Directions for this task.
Type out every line of the data again, exactly.

Source records.
(** X9. After the consumer has cancelled a stream the relay was writing
    to, the loop of [start] is still waiting for the upstream.  A chunk
    without content and without finish reason leaves it waiting; the first
    chunk with a non-empty delta ends it, because [enqueue] throws on the
    cancelled stream: nothing is written, and neither [error] nor [close]
    is accepted, so the stream sees no termination event of the relay. *)
Theorem chunk_after_cancel_ends_loop (apiKey : option jsstring)
    (before : list Event) (chunk : ChatCompletionChunk) :
  let s := run (POST apiKey) before in
  writable s ->
  let s1 := step s ConsumerCancel in
  let s2 := step s1 (UpstreamNext (Yield chunk)) in
  phase s1 = Streaming /\
  (emitted chunk = [] -> has_finish_reason chunk = false -> s2 = s1) /\
  (emitted chunk <> [] ->
   phase s2 = Finished /\ streamClosed s2 = true /\
   enqueued s2 = enqueued s /\ terminations s2 = []).
Proof.
  cbv zeta. intros W.
  pose proof (Inv_run apiKey before) as I.
  set (s := run (POST apiKey) before) in *.
  destruct (writable_open s I W) as [Hsc Ht].
  destruct W as (Hph & st & Hst & Hc).
  destruct (readable_of_writable st Hc) as [Hr Hcr].
  assert (Ec : Stream.cancel st =
               Some {| Stream.state := Stream.Closed;
                       Stream.closeRequested := Stream.closeRequested st;
                       Stream.queue := [];
                       Stream.log := Stream.log st ++ [Stream.Cancelled] |}).
  { unfold Stream.cancel. rewrite Hr. reflexivity. }
  set (st' := {| Stream.state := Stream.Closed;
                 Stream.closeRequested := Stream.closeRequested st;
                 Stream.queue := [];
                 Stream.log := Stream.log st ++ [Stream.Cancelled] |}) in *.
  destruct (cancel_some st st' Ec) as (_ & _ & _ & Ht' & He').
  set (s1 := step s ConsumerCancel).
  assert (H1 : phase s1 = Streaming /\ stream s1 = Some st' /\
               streamClosed s1 = false).
  { unfold s1, step. rewrite Hst, Ec. unfold cancel_callback.
    destruct (negb (aborted (abortController (set_stream st' s))));
      simpl; auto. }
  destruct H1 as (Hph1 & Hst1 & Hsc1).
  split; [exact Hph1|].
  assert (Hc1 : Stream.canCloseOrEnqueue st' = false) by reflexivity.
  split.
  - intros Hem Hfin. unfold step. rewrite Hph1. unfold after_next, loop_chunk.
    unfold emitted in Hem. rewrite Hst1, Hfin.
    destruct (contentDelta chunk) as [d|]; [|reflexivity].
    destruct (truthy d); [discriminate Hem | reflexivity].
  - intros Hem. unfold step. rewrite Hph1. unfold after_next, loop_chunk.
    unfold emitted in Hem. rewrite Hst1.
    destruct (contentDelta chunk) as [d|]; [|congruence].
    destruct (truthy d); [|congruence].
    rewrite (enqueue_unwritable _ _ Hc1).
    unfold inner_catch. rewrite controller_TypeError_not_abort, Hst1.
    unfold finally_close, closeStream, Stream.error.
    simpl. rewrite Hsc1. simpl. unfold terminations, enqueued. simpl.
    unfold enqueued in He'. rewrite Hst.
    unfold terminations in Ht. rewrite Hst in Ht.
    repeat split; [exact He' | rewrite Ht'; exact Ht].
Qed.

Lemma chunk_after_cancel_ends_loop_witness :
  let s := run (POST key) streaming_hi in
  let s2 := step (step s ConsumerCancel)
              (UpstreamNext (Yield (text_chunk " there"))) in
  writable s /\ phase s2 = Finished /\ terminations s2 = [] /\
  enqueued s2 = [encode (lit "Hi")].
Proof.
  assert (W : writable (run (POST key) streaming_hi)).
  { split; [reflexivity|]. eexists. split; reflexivity. }
  destruct (chunk_after_cancel_ends_loop key streaming_hi
              (text_chunk " there") W) as (_ & _ & H).
  destruct (H ltac:(discriminate)) as (H1 & _ & H3 & H4).
  split; [exact W|]. split; [exact H1|]. split; [exact H4|].
  cbv zeta. rewrite H3. reflexivity.
Defined.

(** X10. The handler does not look at the abort signal before it calls
    the upstream: when the deadline elapses while the body is still being
    read and the body then arrives with a non-empty [messages] array, the
    completion request is issued all the same, with a signal that is
    already aborted. *)
Theorem deadline_before_body_still_requests (apiKey : option jsstring)
    (before : list Event) (ms : list ClientMessage) :
  let s := run (POST apiKey) before in
  phase s = AwaitingBody ->
  ms <> [] ->
  let s' := run s [DeadlineElapsed;
                   BodySettled (Resolved (BodyValue (IsArray ms)))] in
  phase s' = AwaitingUpstream /\
  signal_aborted s' = true /\
  upstream_requests s' = [completion_request ms] /\
  response s' = None.
Proof.
  cbv zeta. intros Hph Hms.
  pose proof (Inv_run apiKey before) as I.
  set (s := run (POST apiKey) before) in *.
  rewrite !run_cons.
  destruct (deadline_effect s I (or_introl Hph)) as (Ha & Hp1).
  pose proof (Inv_step s DeadlineElapsed I) as I1.
  set (s1 := step s DeadlineElapsed) in *.
  assert (Hph1 : phase s1 = AwaitingBody) by congruence.
  rewrite (valid_body_step s1 ms Hph1 Hms).
  destruct (inv_await s1 I1 (or_introl Hph1)) as (_ & _ & Hr & _).
  simpl. rewrite (inv_body s1 I1 Hph1).
  repeat split; assumption.
Qed.

Lemma deadline_before_body_still_requests_witness :
  let s' := run (run (POST key) received)
              [DeadlineElapsed;
               BodySettled (Resolved (BodyValue hello))] in
  phase (run (POST key) received) = AwaitingBody /\
  phase s' = AwaitingUpstream /\ signal_aborted s' = true.
Proof.
  destruct (deadline_before_body_still_requests key received
              [{| role := user; content := lit "Hello"; data := None |}]
              eq_refl ltac:(discriminate)) as (H1 & H2 & _).
  split; [reflexivity|]. split; [exact H1 | exact H2].
Defined.

(* ===================================================================== *)
(** ** Further properties of the normaliser *)
(* ===================================================================== *)

Section TrimFacts.

Lemma trimStart_has_text (s : jsstring) :
  truthy (trimStart s) = has_text s.
Proof.
  induction s as [|c t IH]; simpl; [reflexivity|].
  destruct (is_ws c); simpl; [exact IH | reflexivity].
Qed.

Lemma trimStart_cases (s : jsstring) :
  trimStart s = [] \/
  exists c t, trimStart s = c :: t /\ is_ws c = false.
Proof.
  induction s as [|c t IH]; simpl; [auto|].
  destruct (is_ws c) eqn:Hc; [exact IH | right; eauto].
Qed.

(** A trimmed string is empty or starts with a character that is not
    white space. *)
Lemma trim_cases (s : jsstring) :
  (trim s = [] /\ has_text s = false) \/
  exists c t, trim s = c :: t /\ is_ws c = false /\ has_text s = true.
Proof.
  unfold trim. pose proof (trimStart_has_text s) as Ht.
  destruct (trimStart_cases s) as [E | (c & t & E & Hc)]; rewrite E in *.
  - left. split; [reflexivity | simpl in Ht; congruence].
  - right. unfold trimEnd. simpl rev.
    destruct (trimStart_suffix (rev t) c [] Hc) as [a' Ea].
    rewrite Ea, rev_app_distr. simpl.
    exists c, (rev a'). repeat split; [exact Hc | simpl in Ht; congruence].
Qed.

(** [s.trim()] is non-empty exactly when [s] has a character that is not
    white space. *)
Lemma trim_truthy (s : jsstring) : truthy (trim s) = has_text s.
Proof.
  destruct (trim_cases s) as [[E H] | (c & t & E & _ & H)];
    rewrite E, H; reflexivity.
Qed.

Lemma or_else_nil (s : jsstring) : or_else s [] = s.
Proof. destruct s; reflexivity. Qed.

End TrimFacts.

Solution for this problem.
(** X9. After the consumer has cancelled a stream the relay was writing
    to, the loop of [start] is still waiting for the upstream.  A chunk
    without content and without finish reason leaves it waiting; the first
    chunk with a non-empty delta ends it, because [enqueue] throws on the
    cancelled stream: nothing is written, and neither [error] nor [close]
    is accepted, so the stream sees no termination event of the relay. *)
Theorem chunk_after_cancel_ends_loop (apiKey : option jsstring)
    (before : list Event) (chunk : ChatCompletionChunk) :
  let s := run (POST apiKey) before in
  writable s ->
  let s1 := step s ConsumerCancel in
  let s2 := step s1 (UpstreamNext (Yield chunk)) in
  phase s1 = Streaming /\
  (emitted chunk = [] -> has_finish_reason chunk = false -> s2 = s1) /\
  (emitted chunk <> [] ->
   phase s2 = Finished /\ streamClosed s2 = true /\
   enqueued s2 = enqueued s /\ terminations s2 = []).
Proof.
  cbv zeta. intros W.
  pose proof (Inv_run apiKey before) as I.
  set (s := run (POST apiKey) before) in *.
  destruct (writable_open s I W) as [Hsc Ht].
  destruct W as (Hph & st & Hst & Hc).
  destruct (readable_of_writable st Hc) as [Hr Hcr].
  assert (Ec : Stream.cancel st =
               Some {| Stream.state := Stream.Closed;
                       Stream.closeRequested := Stream.closeRequested st;
                       Stream.queue := [];
                       Stream.log := Stream.log st ++ [Stream.Cancelled] |}).
  { unfold Stream.cancel. rewrite Hr. reflexivity. }
  set (st' := {| Stream.state := Stream.Closed;
                 Stream.closeRequested := Stream.closeRequested st;
                 Stream.queue := [];
                 Stream.log := Stream.log st ++ [Stream.Cancelled] |}) in *.
  destruct (cancel_some st st' Ec) as (_ & _ & _ & Ht' & He').
  set (s1 := step s ConsumerCancel).
  assert (H1 : phase s1 = Streaming /\ stream s1 = Some st' /\
               streamClosed s1 = false).
  { unfold s1, step. rewrite Hst, Ec. unfold cancel_callback.
    destruct (negb (aborted (abortController (set_stream st' s))));
      simpl; auto. }
  destruct H1 as (Hph1 & Hst1 & Hsc1).
  split; [exact Hph1|].
  assert (Hc1 : Stream.canCloseOrEnqueue st' = false) by reflexivity.
  split.
  - intros Hem Hfin. unfold step. rewrite Hph1. unfold after_next, loop_chunk.
    unfold emitted in Hem. rewrite Hst1, Hfin.
    destruct (contentDelta chunk) as [d|]; [|reflexivity].
    destruct (truthy d); [discriminate Hem | reflexivity].
  - intros Hem. unfold step. rewrite Hph1. unfold after_next, loop_chunk.
    unfold emitted in Hem. rewrite Hst1.
    destruct (contentDelta chunk) as [d|]; [|congruence].
    destruct (truthy d); [|congruence].
    rewrite (enqueue_unwritable _ _ Hc1).
    unfold inner_catch. rewrite controller_TypeError_not_abort, Hst1.
    unfold finally_close, closeStream, Stream.error.
    simpl. rewrite Hsc1. simpl. unfold terminations, enqueued. simpl.
    unfold enqueued in He'. rewrite Hst.
    unfold terminations in Ht. rewrite Hst in Ht.
    repeat split; [exact He' | rewrite Ht'; exact Ht].
Qed.

Lemma chunk_after_cancel_ends_loop_witness :
  let s := run (POST key) streaming_hi in
  let s2 := step (step s ConsumerCancel)
              (UpstreamNext (Yield (text_chunk " there"))) in
  writable s /\ phase s2 = Finished /\ terminations s2 = [] /\
  enqueued s2 = [encode (lit "Hi")].
Proof.
  assert (W : writable (run (POST key) streaming_hi)).
  { split; [reflexivity|]. eexists. split; reflexivity. }
  destruct (chunk_after_cancel_ends_loop key streaming_hi
              (text_chunk " there") W) as (_ & _ & H).
  destruct (H ltac:(discriminate)) as (H1 & _ & H3 & H4).
  split; [exact W|]. split; [exact H1|]. split; [exact H4|].
  cbv zeta. rewrite H3. reflexivity.
Defined.

(** X10. The handler does not look at the abort signal before it calls
    the upstream: when the deadline elapses while the body is still being
    read and the body then arrives with a non-empty [messages] array, the
    completion request is issued all the same, with a signal that is
    already aborted. *)
Theorem deadline_before_body_still_requests (apiKey : option jsstring)
    (before : list Event) (ms : list ClientMessage) :
  let s := run (POST apiKey) before in
  phase s = AwaitingBody ->
  ms <> [] ->
  let s' := run s [DeadlineElapsed;
                   BodySettled (Resolved (BodyValue (IsArray ms)))] in
  phase s' = AwaitingUpstream /\
  signal_aborted s' = true /\
  upstream_requests s' = [completion_request ms] /\
  response s' = None.
Proof.
  cbv zeta. intros Hph Hms.
  pose proof (Inv_run apiKey before) as I.
  set (s := run (POST apiKey) before) in *.
  rewrite !run_cons.
  destruct (deadline_effect s I (or_introl Hph)) as (Ha & Hp1).
  pose proof (Inv_step s DeadlineElapsed I) as I1.
  set (s1 := step s DeadlineElapsed) in *.
  assert (Hph1 : phase s1 = AwaitingBody) by congruence.
  rewrite (valid_body_step s1 ms Hph1 Hms).
  destruct (inv_await s1 I1 (or_introl Hph1)) as (_ & _ & Hr & _).
  simpl. rewrite (inv_body s1 I1 Hph1).
  repeat split; assumption.
Qed.

Lemma deadline_before_body_still_requests_witness :
  let s' := run (run (POST key) received)
              [DeadlineElapsed;
               BodySettled (Resolved (BodyValue hello))] in
  phase (run (POST key) received) = AwaitingBody /\
  phase s' = AwaitingUpstream /\ signal_aborted s' = true.
Proof.
  destruct (deadline_before_body_still_requests key received
              [{| role := user; content := lit "Hello"; data := None |}]
              eq_refl ltac:(discriminate)) as (H1 & H2 & _).
  split; [reflexivity|]. split; [exact H1 | exact H2].
Defined.

(* ===================================================================== *)
(** ** Further properties of the normaliser *)
(* ===================================================================== *)

Section TrimFacts.

Lemma trimStart_has_text (s : jsstring) :
  truthy (trimStart s) = has_text s.
Proof.
  induction s as [|c t IH]; simpl; [reflexivity|].
  destruct (is_ws c); simpl; [exact IH | reflexivity].
Qed.

Lemma trimStart_cases (s : jsstring) :
  trimStart s = [] \/
  exists c t, trimStart s = c :: t /\ is_ws c = false.
Proof.
  induction s as [|c t IH]; simpl; [auto|].
  destruct (is_ws c) eqn:Hc; [exact IH | right; eauto].
Qed.

(** A trimmed string is empty or starts with a character that is not
    white space. *)
Lemma trim_cases (s : jsstring) :
  (trim s = [] /\ has_text s = false) \/
  exists c t, trim s = c :: t /\ is_ws c = false /\ has_text s = true.
Proof.
  unfold trim. pose proof (trimStart_has_text s) as Ht.
  destruct (trimStart_cases s) as [E | (c & t & E & Hc)]; rewrite E in *.
  - left. split; [reflexivity | simpl in Ht; congruence].
  - right. unfold trimEnd. simpl rev.
    destruct (trimStart_suffix (rev t) c [] Hc) as [a' Ea].
    rewrite Ea, rev_app_distr. simpl.
    exists c, (rev a'). repeat split; [exact Hc | simpl in Ht; congruence].
Qed.

(** [s.trim()] is non-empty exactly when [s] has a character that is not
    white space. *)
Lemma trim_truthy (s : jsstring) : truthy (trim s) = has_text s.
Proof.
  destruct (trim_cases s) as [[E H] | (c & t & E & _ & H)];
    rewrite E, H; reflexivity.
Qed.

Lemma or_else_nil (s : jsstring) : or_else s [] = s.
Proof. destruct s; reflexivity. Qed.

End TrimFacts.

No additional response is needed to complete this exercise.